Design interface for optimization of parametrized circuits

GTorlai / PastaQ.jl

Package for Simulation, Tomography and Analysis of Quantum Computers

Apache License 2.0

142 stars 23 forks source link

Design interface for optimization of parametrized circuits #224

Closed GTorlai closed 2 years ago

GTorlai commented 2 years ago

We should finalize the interface for optimizing parametrized circuits. Two near-term use cases are the minimization of a given MPO (e.g. VQE), and the maximization of fidelity (e.g. optimal coherent control). In both cases the optimization reduces to evaluate environments and propagate the gradients through the contractions.

mtfishman commented 2 years ago

As part of the PEPS gradient optimization code in https://github.com/ITensor/ITensorNetworkAD.jl we are thinking about general strategies for approximate gradient optimization of tensor networks, maybe would be of interest here as well (though it seems like in the circuit case, the approximate gradients can be computed in a straightforward way with runcircuit so a general strategy may not be necessary).
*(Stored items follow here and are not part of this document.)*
(** [setMessage] followed by [onToast]. *)
Definition announce (n : Notice) (p : Panel) : Panel :=
  {| storage := storage p; autoReloadDisabled := autoReloadDisabled p;
     lastAutoReloadAtRef := lastAutoReloadAtRef p; notice := n;
     toasts := n :: toasts p; reloads := reloads p; errors := errors p |}.

Definition armReload (now : N) (p : Panel) : Panel :=
  {| storage := storage p; autoReloadDisabled := autoReloadDisabled p;
     lastAutoReloadAtRef := lastAutoReloadAtRef p; notice := notice p;
     toasts := toasts p; reloads := now :: reloads p; errors := errors p |}.

(** The page is loaded again: state and ref start afresh, storage persists. *)
Definition pageLoad (p : Panel) : Panel :=
  {| storage := storage p; autoReloadDisabled := false;
     lastAutoReloadAtRef := 0; notice := NoticeNone; toasts := toasts p;
     reloads := reloads p; errors := errors p |}.

(** In the three functions below [seen] is the value of the state
    [autoReloadDisabled] in the render whose closure is running. *)
Definition getLastAutoReloadAt (seen : bool) (now : N) (p : Panel) : JsNumber :=
  if seen then Num (Z.of_N now)
  else
    match storage p with
    | StorageItems items =>
        match items !! AUTO_RELOAD_KEY with
        | Some v =>
            if String.eqb v "" then Num 0
            else match Number v with
                 | Num z => Num z
                 | NaN => Num 0
                 end
        | None => Num 0
        end
    | StorageBlocked => Num (Z.of_N (lastAutoReloadAtRef p))
    end.

Definition markAutoReloadNow (now : N) (p : Panel) : Panel :=
  match storage p with
  | StorageItems items =>
      {| storage := StorageItems (<[AUTO_RELOAD_KEY := String_of_N now]> items);
         autoReloadDisabled := autoReloadDisabled p;
         lastAutoReloadAtRef := now; notice := notice p; toasts := toasts p;
         reloads := reloads p; errors := errors p |}
  | StorageBlocked =>
      {| storage := StorageBlocked; autoReloadDisabled := true;
         lastAutoReloadAtRef := now; notice := notice p; toasts := toasts p;
         reloads := reloads p; errors := errors p |}
  end.

Definition canAutoReloadNow (seen : bool) (now : N) (p : Panel) : bool :=
  if seen then false
  else
    match getLastAutoReloadAt seen now p with
    | Num last => (AUTO_RELOAD_MIN_INTERVAL_MS <=? Z.of_N now - last)%Z
    | NaN => false
    end.

(** [pullOnce]; with storage blocked the first [getItem] of
    [readLocalStoragePayload] throws into the [catch]. *)
Definition pullOnce (userId : option string) (sb : option Client)
    (seen : bool) (now : N) (fault : option JsError) (p : Panel) (c : Cloud)
  : option PullOutcome * Panel * Cloud :=
  match userId with
  | None => (None, p, c)
  | Some userId =>
      match pullFromCloud sb userId fault c with
      | (Throw e, c) => (Some (PullFailed e), log_error e p, c)
      | (Return None, c) => (Some NoRemoteData, p, c)
      | (Return (Some cloudPayload), c) =>
          match storage p with
          | StorageBlocked =>
              (Some (PullFailed SecurityError), log_error SecurityError p, c)
          | StorageItems items =>
              let localPayload := readLocalStoragePayload items in
              if shallowEqualPayload localPayload cloudPayload
              then (Some UpToDate, p, c)
              else
                let p := set_storage
                           (StorageItems
                              (writeLocalStoragePayload cloudPayload items)) p in
                if canAutoReloadNow seen now p
                then (Some Merged,
                      armReload now
                        (announce NoticeReloading (markAutoReloadNow now p)),
                      c)
                else (Some Merged, announce NoticeRefreshByHand p, c)
          end
      end
  end.

End Lean.

(** ** MonthlyBudget.tsx: the keys of the budget screen *)

Module MonthlyBudget.

Definition getStorageKey (month : N) : string :=
  "monthlyBudget_" +:+ String_of_N month.

(** How [copyToAllMonths] ends. [Data] is what [JSON.parse] returns. *)
Inductive CopyOutcome (Data : Type) : Type :=
| CopyNoData                 (* alert: there is no data for February *)
| CopyDeclined               (* the confirmation was dismissed *)
| CopyDone (data : Data)     (* [setData] with the parsed text, closing alert *)
| CopyThrew (e : JsError).   (* [JSON.parse] threw after the loop: no alert *)
Arguments CopyNoData {Data}.
Arguments CopyDeclined {Data}.
Arguments CopyDone {Data} data.
Arguments CopyThrew {Data} e.

(** [copyToAllMonths]: [confirmed] is the answer to the confirmation dialog
    and [JSON_parse] stands for [JSON.parse], which returns a value or throws.
    The loop over the months runs before the text is parsed, so localStorage
    is overwritten also when the function then throws. *)
Definition copyToAllMonths {Data : Type}
    (JSON_parse : string → Completion Data) (confirmed : bool)
    (ls : gmap string string) : CopyOutcome Data * gmap string string :=
  match localStorage.getItem "monthlyBudget_2" ls with
  | None => (CopyNoData, ls)
  | Some currentData =>
      if String.eqb currentData "" then (CopyNoData, ls)
      else if negb confirmed then (CopyDeclined, ls)
      else
        let ls :=
          foldl (λ ls month,
                   localStorage.setItem
                     ("monthlyBudget_" +:+ String_of_N month) currentData ls)
                ls (map N.of_nat (seq 1 12)) in
        match JSON_parse currentData with
        | Return data => (CopyDone data, ls)
        | Throw e => (CopyThrew e, ls)
        end
  end.

End MonthlyBudget.

(** A parser for the examples: it accepts the text of the empty object and
    throws on the two other texts the examples use, neither of which is JSON. *)
Definition SyntaxError : JsError := {| error_message := "SyntaxError" |}.

Definition sample_parse (text : string) : Completion unit :=
  if String.eqb text "{}" then Return tt else Throw SyntaxError.

(** The list of synced keys, spelled out. *)
Example SYNC_KEYS_value :
  SYNC_KEYS =
  ["stockPortfolio"; "stockWatchlist"; "bankAccounts"; "assetTrend";
   "monthlyBudget_1"; "monthlyBudget_2"; "monthlyBudget_3"; "monthlyBudget_4";
   "monthlyBudget_5"; "monthlyBudget_6"; "monthlyBudget_7"; "monthlyBudget_8";
   "monthlyBudget_9"; "monthlyBudget_10"; "monthlyBudget_11"; "monthlyBudget_12"].
Proof. reflexivity. Qed.

(** * Properties *)

(** ** Strings and numbers *)

Lemma N_to_uint_nonnil (n : N) : N.to_uint n ≠ Decimal.Nil.
Proof.
  destruct n as [|p]; [discriminate|].
  apply DecimalPos.Unsigned.to_uint_nonnil.
Qed.

(** What [markAutoReloadNow] stores is read back as the same instant. *)
Lemma Number_String_of_N (n : N) : Number (String_of_N n) = Num (Z.of_N n).
Proof.
  unfold Number, String_of_N.
  pose proof (NilZero.usu (N.to_uint n) (N_to_uint_nonnil n)) as Hparse.
  destruct (NilZero.string_of_uint (N.to_uint n)) eqn:Hs.
  - discriminate Hparse.
  - rewrite Hparse. by rewrite DecimalN.Unsigned.of_to.
Qed.

(** ** Payload objects *)

Lemma Object_keys_elem (o : gmap string string) (k : string) :
  k ∈ Object_keys o ↔ is_Some (o !! k).
Proof.
  unfold Object_keys. rewrite list_elem_of_fmap. split.
  - intros [[k' v] [-> Hin]]. apply elem_of_map_to_list in Hin. by exists v.
  - intros [v Hv]. exists (k, v). split; [done|]. by apply elem_of_map_to_list.
Qed.

Lemma Object_keys_length_0 (o : gmap string string) :
  length (Object_keys o) = 0 ↔ o = ∅.
Proof.
  unfold Object_keys. rewrite length_fmap, length_map_to_list.
  apply map_size_empty_iff.
Qed.

(** ** readLocalStoragePayload *)

Lemma read_loop_lookup (ls acc : gmap string string) (keys : list string)
    (k : string) :
  foldl (λ payload key,
           match localStorage.getItem key ls with
           | Some v => <[key := v]> payload
           | None => payload
           end) acc keys !! k
  = if decide (k ∈ keys)
    then match ls !! k with Some v => Some v | None => acc !! k end
    else acc !! k.
Proof.
  revert acc. induction keys as [|key keys IH]; intros acc; cbn [foldl].
  - by rewrite decide_False by apply not_elem_of_nil.
  - rewrite IH. unfold localStorage.getItem.
    destruct (decide (k = key)) as [->|Hne].
    + destruct (decide (key ∈ key :: keys)) as [_|Hnin];
        [|by destruct Hnin; left].
      destruct (ls !! key) as [v|] eqn:Hv.
      * rewrite lookup_insert_eq. by destruct (decide (key ∈ keys)).
      * by destruct (decide (key ∈ keys)).
    + assert (Hacc : match ls !! key with
                     | Some v => <[key := v]> acc
                     | None => acc
                     end !! k = acc !! k).
      { destruct (ls !! key); [by rewrite lookup_insert_ne | done]. }
      rewrite Hacc.
      destruct (decide (k ∈ keys)) as [Hin|Hnin],
               (decide (k ∈ key :: keys)) as [Hin'|Hnin']; try done.
      * destruct Hnin'. by right.
      * apply elem_of_cons in Hin' as [?|?]; done.
Qed.

(** The snapshot holds exactly the synced keys that localStorage binds. *)
Lemma readLocalStoragePayload_lookup (ls : gmap string string) (k : string) :
  readLocalStoragePayload ls !! k
  = if decide (k ∈ SYNC_KEYS) then ls !! k else None.
Proof.
  unfold readLocalStoragePayload. rewrite read_loop_lookup, lookup_empty.
  destruct (decide (k ∈ SYNC_KEYS)); [by destruct (ls !! k) | done].
Qed.

Lemma readLocalStoragePayload_subseteq (ls : gmap string string) :
  readLocalStoragePayload ls ⊆ ls.
Proof.
  apply map_subseteq_spec. intros k v.
  rewrite readLocalStoragePayload_lookup. by case_decide.
Qed.

Lemma readLocalStoragePayload_keys (ls : gmap string string) (k : string) :
  k ∈ Object_keys (readLocalStoragePayload ls) → k ∈ SYNC_KEYS.
Proof.
  rewrite Object_keys_elem, readLocalStoragePayload_lookup.
  case_decide; [done | by intros [? ?]].
Qed.

(** ** writeLocalStoragePayload *)

Lemma write_loop_lookup (l : list (string * string)) (ls : gmap string string)
    (k : string) :
  NoDup l.*1 →
  foldl (λ ls kv, localStorage.setItem kv.1 kv.2 ls) ls l !! k
  = match (list_to_map l : gmap string string) !! k with
    | Some v => Some v
    | None => ls !! k
    end.
Proof.
  revert ls. induction l as [|[k0 v0] l IH]; intros ls Hnd; simpl.
  - by rewrite lookup_empty.
  - apply NoDup_cons in Hnd as [Hk0 Hnd].
    rewrite IH by done. unfold localStorage.setItem; simpl.
    destruct (decide (k = k0)) as [->|Hne].
    + rewrite !lookup_insert_eq.
      by rewrite (not_elem_of_list_to_map_1 l k0 Hk0).
    + by rewrite !lookup_insert_ne.
Qed.

(** After the write, a key of the payload holds the payload's value and any
    other key holds what it held before. *)
Lemma writeLocalStoragePayload_lookup (payload ls : gmap string string)
    (k : string) :
  writeLocalStoragePayload payload ls !! k
  = match payload !! k with Some v => Some v | None => ls !! k end.
Proof.
  unfold writeLocalStoragePayload.
  rewrite write_loop_lookup by apply NoDup_fst_map_to_list.
  by rewrite list_to_map_to_list.
Qed.

Lemma writeLocalStoragePayload_union (payload ls : gmap string string) :
  writeLocalStoragePayload payload ls = payload ∪ ls.
Proof.
  apply map_eq. intros k.
  rewrite writeLocalStoragePayload_lookup, lookup_union.
  destruct (payload !! k), (ls !! k); done.
Qed.

(** ** isSame *)

Lemma isSame_spec (cloudPayload localPayload : gmap string string) :
  isSame cloudPayload localPayload = true ↔ cloudPayload ⊆ localPayload.
Proof.
  unfold isSame. rewrite forallb_forall, map_subseteq_spec. split.
  - intros Hall k v Hk.
    assert (Hin : k ∈ Object_keys cloudPayload).
    { apply Object_keys_elem. by exists v. }
    apply list_elem_of_In, Hall, bool_decide_eq_true in Hin. congruence.
  - intros Hsub k Hin. apply list_elem_of_In, Object_keys_elem in Hin as [v Hv].
    apply bool_decide_eq_true. rewrite Hv. by apply Hsub.
Qed.

(** Writing a payload that already agrees with localStorage changes nothing. *)
Lemma writeLocalStoragePayload_same (payload ls : gmap string string) :
  payload ⊆ ls → writeLocalStoragePayload payload ls = ls.
Proof.
  intros Hsub. rewrite writeLocalStoragePayload_union.
  by apply map_subseteq_union.
Qed.

(** ** Effect of the callbacks on localStorage *)

(** Walks through the three early returns of the push timer, which leave
    everything but [pushingRef] alone, down to the request. *)
Ltac push_tick_guards p typing :=
  unfold pushTick, pushTick_begin;
  destruct (pushingRef p); [done|];
  destruct (String.eqb _ _); [done|];
  destruct typing; [done|].

Lemma reloadOrNotify_localStore (now : N) (p : Panel) :
  localStore (reloadOrNotify now p) = localStore p.
Proof. unfold reloadOrNotify. by destruct (canAutoReloadNow _ _). Qed.

Lemma isSame_read_union (cloudPayload ls : gmap string string) :
  isSame cloudPayload (readLocalStoragePayload ls) = true →
  cloudPayload ∪ ls = ls.
Proof.
  intros Hsame%isSame_spec. apply map_subseteq_union.
  etrans; [exact Hsame | apply readLocalStoragePayload_subseteq].
Qed.
(** *** A whole benchmark *)

Lemma evaluate_case_scored
      llm repr_keys judge json_loads (agent : Agent) (case : Harness.Case)
      (w : world) :
  judge_in_range judge json_loads ->
  exists result w',
    Harness.evaluate_case llm repr_keys judge json_loads agent case w
    = (Ok (Some result), w')
    /\ ratings_in_range result.
Proof.
  intros Hjudge.
  assert (forall original_post gold_standard agent_output w0,
             exists score w',
               Harness._judge_output judge json_loads original_post
                                     gold_standard agent_output w0
               = (Ok score, w')
               /\ rating_ok (Harness.subscript score (lit "factuality"))
                  = true
               /\ rating_ok (Harness.subscript score (lit "utility"))
                  = true) as J.
  { intros original_post gold_standard agent_output w0.
    unfold Harness._judge_output, try_M, bindM, Harness.judge_chat, lift.
    destruct (Hjudge (length (trace w0))
                [ {| role := lit "system";
                     content := lit "You are an evaluation judge." |};
                  {| role := lit "user";
                     content := Harness.judge_prompt original_post
                                                     gold_standard
                                                     agent_output |} ])
      as (reply & score & -> & E & H1 & H2).
    rewrite E. now eexists _, _. }
  unfold Harness.evaluate_case. unfold bindM at 1. unfold try_M at 1.
  destruct (run_outcome llm repr_keys agent
              (match Harness.post_content case with
               | Some c => c
               | None => []
               end)
              (Harness.post_url case) w)
    as (r & h' & evs & -> & _ & Hr).
  destruct r as [[answer|]|e]; [| contradiction |].
  - destruct (J (match Harness.post_content case with
                 | Some c => c
                 | None => lit "Contentfetched from URL"
                 end)
                (Harness.gold_standard case) answer
                {| history := h'; trace := trace w ++ evs |})
      as (score & w' & E & H1 & H2).
    unfold bindM. rewrite E. eexists _, w'.
    split; [reflexivity | now split].
  - unfold ret at 1.
    destruct (J (match Harness.post_content case with
                 | Some c => c
                 | None => lit "Contentfetched from URL"
                 end)
                (Harness.gold_standard case) (lit "Error: " ++ msg e)
                {| history := h'; trace := trace w ++ evs |})
      as (score & w' & E & H1 & H2).
    unfold bindM. rewrite E. eexists _, w'.
    split; [reflexivity | now split].
Qed.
GTorlai commented 2 years ago

I think we could incorporate the AD part to compute the gradients of the tensor that are removed from the network wrt the tensor parameters. Otherwise those derivatives have to be implemented manually.

mtfishman commented 2 years ago

Right, that is definitely a step where we will want to use AD.

GTorlai commented 2 years ago

Can we already plug in the ITensorNetworkAD.jl for this use case?

mtfishman commented 2 years ago

We can probably just use the simpler package https://github.com/mtfishman/ITensorsGrad.jl for that more limited usage (like differentiating through constructing an ITensor from an Array). ITensorNetworkAD.jl builds on top of that functionality for network level AD.

I think actually the hardest part will be doing AD through all of our data structures that we use to make the gate list (like we have to AD through making the gate list and then making the ITensor gates from the gate list, where many of those operations are probably not differentiable), so we will have to think about how to do that correctly.

GTorlai commented 2 years ago

I was thinking something much simpler. As in just using AD at the lowest level of the AD graph, and using exact gradients on anything above that. Eventually we will want to just use AD on end-to-end calculation.

mtfishman commented 2 years ago

Gotcha, maybe there is a simpler way to do it than the one I am picturing.